If the answer is already in Wikipedia, recommend adding a link.

68.35.173.107 (talk) 21:55, 21 February 2015 (UTC)[reply]

It's one of Ludwig Wittgenstein's 'Philosophical Investigations'. PI7 is wikilinked, but maybe it would be better to link every PI to the page... Air (talk) 18:56, 12 March 2015 (UTC)[reply]

run-on sentence

[edit]

"Because Lyotard's discussion is primarily applied in the contexts of authority, power and legitimation, where Wittgenstein's is broad, and concerned to mark distinctions between a wide range of activities in which language users engage, we can deduce that Lyotard uses the "language-gaminess" which Wittgenstein points out, to direct his own analysis and attention to the ways in which certain language-games, when in service to ideals, tend to form ideas about the world in their navigation, and that the larger language-gameplay whereby these certain smaller language-games are more likely to play out in certain conglomerations that reinforce and comment upon, the "opinion" side of relationships between propositions about the world, at the risk of denying important contrary or non-similar "judgments" if they clash with typical game-play."

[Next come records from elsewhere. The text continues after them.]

(** The scanning loop. [J] relates the items decoded so far to the caches; a
    completed loop has decoded every item the scan had to return, and the loop
    stops once the pages are exhausted. *)
Lemma scan_loop_spec {A} (J : list (Item * A) → World → Prop) t f (body : Item → Store A)
    fuel start acc w :
  J acc w →
  pages_left (db w) t f start < fuel →
  (∀ it, it ∈ scan_rest (db w) t f start → it ∈ scan_items f (table w t)) →
  (∀ it w' acc', it ∈ scan_items f (table w t) → J acc' w' →
    wp (body it) (λ r w'', ∃ a, r = Ok a ∧ J (acc' ++ [(it, a)]) w'' ∧ db w'' = db w') w') →
  (∀ acc' w' w'', J acc' w' → quiet w' w'' → J acc' w'') →
  wp (scan_loop fuel t f start acc.*2 body)
    (λ r w', ∃ done complete, r = Ok ((acc ++ done).*2, complete) ∧
      J (acc ++ done) w' ∧ read_only w w' ∧
      if complete : bool then done.*1 = scan_rest (db w) t f start else ¬ healthy (db w)) w.
Proof.
  intros HJ Hp Hin Hb Hq. revert start acc w HJ Hp Hin Hb.
  induction fuel as [|fuel IH]; intros start acc w HJ Hp Hin Hb; [lia|].
  simpl. apply wp_request. intros o d' Hr.
  assert (Hquiet : quiet w (upd_db (λ _, d') w)).
  { split; [|done..]. split; simpl.
    - destruct o as [|[]]; [by eapply Scan_err|by eapply Scan_ok].
    - intros [Hd _]%(healthy_Scan t f start). by rewrite Hr in Hd. }
  pose proof (quiet_ro _ _ Hquiet) as Hro.
  destruct o as [e|[items next]].
  { apply wp_ret. exists [], false. rewrite app_nil_r. split; [done|].
    split; [by eapply Hq|]. split; [done|].
    intros (_ & p & Hd)%(healthy_Scan t f start). by rewrite Hr in Hd. }
  destruct (Scan_ok _ _ _ _ _ _ _ Hr) as [_ Hrest].
  assert (Hsub : ∀ it, it ∈ items → it ∈ scan_rest (db w) t f start).
  { intros it. destruct next; [destruct Hrest as [-> _]|by rewrite Hrest].
    intros. apply elem_of_app. by left. }
  eapply wp_seq.
  { apply (for_collect_spec (λ done w', J (acc ++ done) w' ∧ db w' = d') _ _ []).
    - rewrite app_nil_r. split; [by eapply Hq|done].
    - intros it w' acc' Hit [HJ' <-]. eapply wp_mono, Hb; [|by apply Hin, Hsub|done].
      intros r w'' (a & -> & HJ'' & ->). exists a. by rewrite (assoc_L (++)). }
  2: { by intros e w' (? & ? & _). }
  2: { by intros w' (? & ? & _). }
  simpl. intros page w' (done & Hpage & Hdone & HJ' & Hdb).
  injection Hpage as ->. 
  assert (Hro' : read_only w w').
  { etrans; [exact Hro|]. by apply read_only_db. }
  rewrite <- fmap_app. destruct next as [pk|].
  - destruct Hrest as [Hrest Hless]. eapply wp_mono; [|apply IH].
    + intros r w'' (done' & complete & -> & HJ'' & Hro'' & Hc).
      exists (done ++ done'), complete. rewrite (assoc_L (++)). split; [done|].
      split; [done|]. split; [by etrans|]. destruct complete.
      * by rewrite fmap_app, Hdone, Hc, Hrest, Hdb.
      * intros Hh. by apply Hc, Hro'.
    + done.
    + rewrite Hdb. lia.
    + intros it Hit. rewrite (proj1 Hro'). apply Hin. rewrite Hrest, <- Hdb.
      apply elem_of_app. by right.
    + intros it w'' acc' Hit. apply Hb. by rewrite <- (proj1 Hro').
  - apply wp_ret. exists done, true. by rewrite Hdone.
Qed.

Needs to be broken up and made understandable to lay readers. Jonathan Tweet (talk) 17:51, 25 June 2018 (UTC)[reply]

@Jonathan Tweet: OR-alert: "Because Lyotard's discussion is [impenetrable gobbledygook], we can deduce that Lyotard uses X in order to Y [more gobbledygook]." Wikipedia editors don't deduce, we summarize (not the case here) what reliable sources say (none are in evidence), through the use of citations (there aren't any). Ergo, I've blanked the section as unsourced original research.
Much of the rest of the article deserves closer scrutiny. Per Wikipedia's policy on Verifiability, unsourced material may be challenged and removed. The burden of proof is on the person who wishes to add material. Editors should not hesitate to remove unsourced content. (Please use a detailed edit summary to say what you are doing and why, and link to this TP section, or raise another.) Mathglot (talk) 07:23, 13 May 2019 (UTC)[reply]

Hi

[edit]

Arabia 2601:40A:4200:4AC0:8DBC:6761:633E:74F1 (talk) 00:04, 1 August 2022 (UTC)[reply]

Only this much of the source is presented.